Dia menyebut berdasarkan data penelitian Marsinah FM terhadap buruh di Jabodetabek, Karawang dan Jawa Tengah 28,8% buruh dirumahkan dan sebanyak 65,85% diantaranya tidak diupah sama sekali selama dirumahkan.
Tindakan merumahkan buruh, merupakan tindakan mencampakkan buruh setelah sekian lama memberi laba bagi kantong pengusaha.
Menurut dian maraknya PHK massal ini tak lepas dari dipermudahnya proses PHK tersebut oleh Menteri Tenaga Kerja dengan diterbitkannya surat 3-Menaker nomor M/3/HK.04/III/2020 tahun 2020 tentang perlindungan pekerja/buruh dan kelangsungan usaha dalam rangka pencegahan dan penanggulangan COVID-19.

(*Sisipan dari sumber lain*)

(** The chunk behind a real receipt. *)
Lemma receipt_stored c roomId fromPeerId channelLabel frame root e o env aborted signals now s r s' :
  handleReceiveMessage c roomId fromPeerId channelLabel frame root e o env aborted signals now s = (Ok r, s') ->
  receipt_is_real r = true ->
  exists plain key,
    receiveWithKey frame root key = Ok (0, Some plain) /\
    let leaf := hashMerkleLeaf (slice plain CHUNK_START DECRYPTED_LEN) in
    createChunkReceiptToken root (re_chunkIndex r) leaf = Ok (re_chunkHash r) /\
    (forall chunks, getMerkleRoot (tree_of chunks) = Ok root ->
       slice plain CHUNK_START DECRYPTED_LEN ∈ chunks \/
       collides (message_inputs chunks) (cell_inputs (frame_cell frame root key))) /\
    has_chunk (re_chunkIndex r) (sv_chunks (rx_stores s' (toHex root))) = true /\
    (re_chunkAlreadyExists r = false -> exists rec, rec ∈ sv_chunks (rx_stores s' (toHex root)) /\
       ck_chunkIndex rec = re_chunkIndex r /\ ck_leafHash rec = toHex leaf) /\
    (forall root' index' leaf', createChunkReceiptToken root' index' leaf' = Ok (re_chunkHash r) ->
       (root' = root /\ index' = re_chunkIndex r /\ leaf' = leaf) \/
       collides [receipt_input root' index' leaf'] [receipt_input root (re_chunkIndex r) leaf]).
Proof.
  intros H Hreal. unfold handleReceiveMessage in H.
  apply M_bind_ok in H as (captured & s1 & _ & H).
  destruct captured as [[m key]|]; [|injection H as <- _; by rewrite dropped_not_real in Hreal].
  unfold receive_rest in H. apply M_bind_ok in H as (outcome & s2 & E & H).
  assert (forall x y, (mret (dropped_result now) : rx ReceiveMessageResult) x = (Ok r, y) -> False) as Hdrop.
  { intros x y [= <- _]. by rewrite dropped_not_real in Hreal. }
  destruct outcome as [| [[plain|] [] adv] |]; try by apply Hdrop in H.
  apply M_bind_ok in H as (? & s3 & E3 & H). injection E3 as _ <-.
  destruct (sg_decrypted signals); [by apply Hdrop in H|].
  destruct (prepare_chunk _ _ _ _ _) as [[rej|chunk token]|er] eqn:Hp; [| |by apply Hdrop in H].
  { injection H as <- _. by rewrite (prepare_rejected _ _ _ _ _ _ Hp) in Hreal. }
  apply prepare_ok in Hp as (Htok & Hroot & Hleaf).
  destruct (sg_token signals); [by apply Hdrop in H|].
  apply M_bind_ok in H as (res & s4 & Es & H).
  destruct res as [progress|]; [|by apply Hdrop in H].
  destruct (sg_stored signals); [by apply Hdrop in H|]. injection H as <- <-.
  unfold storeReceiveChunkFailClosed in Es. rewrite Hroot in Es.
  destruct (storeReceiveChunkLocked _ _ _) as [[p|er] st] eqn:Hst; [|discriminate Es].
  injection Es as -> <-. apply stored_on_record in Hst as [Hhas Hrec].
  unfold or_else in E. destruct (on_world _ _) as [[v|er] s5] eqn:Hw; [|discriminate E].
  injection E as -> <-. apply on_world_ok in Hw as (w & Hw & ->).
  destruct (durable_source _ _ _ _ _ _ _ _ _ Hw eq_refl) as (k & Hk). cbn [decrypted] in Hk.
  exists plain, k. split; [exact Hk|]. rewrite <- (opened_leaf _ _ _ _ Hk). cbv zeta.
  cbn [re_chunkHash re_chunkIndex re_chunkAlreadyExists stored_result rx_stores set_store].
  rewrite fn_lookup_insert. split_and!; [done| |done| |].
  - intros chunks Hr. destruct (opened_member _ _ _ _ _ Hr Hk) as (pt & [= <-] & Hm). exact Hm.
  - intros Hn%negb_false_iff. destruct (Hrec Hn) as (rec & Hin & Hi & Hl & _). exists rec. by rewrite <- Hleaf.
  - intros root' i' leaf' Ht. by apply (token_binds _ _ _ _ _ _ _ Ht).
Qed.

(** C10. A real receipt is the token of an authenticated chunk on record: of a frame
    that the receive path answers with the token of a chunk, the durable
    decryption accepted the plaintext; the chunk in it belongs to the message
    when its root is the root of one, or a block hashed for that message collides
    with another one hashed to check this frame's cell; the database has a record
    under the chunk's index, with this leaf unless the index was already
    recorded.  The token names this root, index and leaf, and whatever else it
    names has a receipt input that collides with theirs. *)
Theorem receipt_means_stored c roomId fromPeerId channelLabel frame root e o env aborted signals now s r s' :
  handleReceiveMessage c roomId fromPeerId channelLabel frame root e o env aborted signals now s = (Ok r, s') ->
  receipt_is_real r = true ->
  exists plain key,
    receiveWithKey frame root key = Ok (0, Some plain) /\
    let leaf := hashMerkleLeaf (slice plain CHUNK_START DECRYPTED_LEN) in
    createChunkReceiptToken root (re_chunkIndex r) leaf = Ok (re_chunkHash r) /\
    (forall chunks, getMerkleRoot (tree_of chunks) = Ok root ->
       slice plain CHUNK_START DECRYPTED_LEN ∈ chunks \/
       collides (message_inputs chunks) (cell_inputs (frame_cell frame root key))) /\
    has_chunk (re_chunkIndex r) (sv_chunks (rx_stores s' (toHex root))) = true /\
    (re_chunkAlreadyExists r = false -> exists rec, rec ∈ sv_chunks (rx_stores s' (toHex root)) /\
       ck_chunkIndex rec = re_chunkIndex r /\ ck_leafHash rec = toHex leaf) /\
    (forall root' index' leaf', createChunkReceiptToken root' index' leaf' = Ok (re_chunkHash r) ->
       (root' = root /\ index' = re_chunkIndex r /\ leaf' = leaf) \/
       collides [receipt_input root' index' leaf'] [receipt_input root (re_chunkIndex r) leaf]).
Proof. apply receipt_stored. Qed.
End Receipt.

"Alih-alih melindungi tenaga kerja, surat edaran ini justru memberikan lampu hijau bagi pengusaha untuk mempermudah buruh dirumahkan, di-PHK semena-mena," jelas dia.
Meskipun para pengusaha sudah mendapatkan stimulus fiskal tidak lantas membuat perusahaan tergerak melindungi buruh pada situasi sulit. Padahal di tengah pandemi, buruh tidak hanya butuh sekadar kenyang, tapi juga nutrisi yang cukup supaya terhindar dari COVID-19.
Dia menyebut pandemi ini juga seolah menjadi pembenaran untuk tidak menaikkan upah buruh. Kebijakan Kemenaker dengan menyerahkan penentuan upah pada perundingan antara buruh dan pengusaha, sesungguhnya merupakan tindakan melepas tanggung jawab negara.
"Dengan bersembunyi di balik kalimat 'kesepakatan antara buruh dan pengusaha' yang seolah demokratis, sebenarnya merupakan strategi licik yang bersembunyi di balik alasan menurunnya permintaan pasar," jelas dia.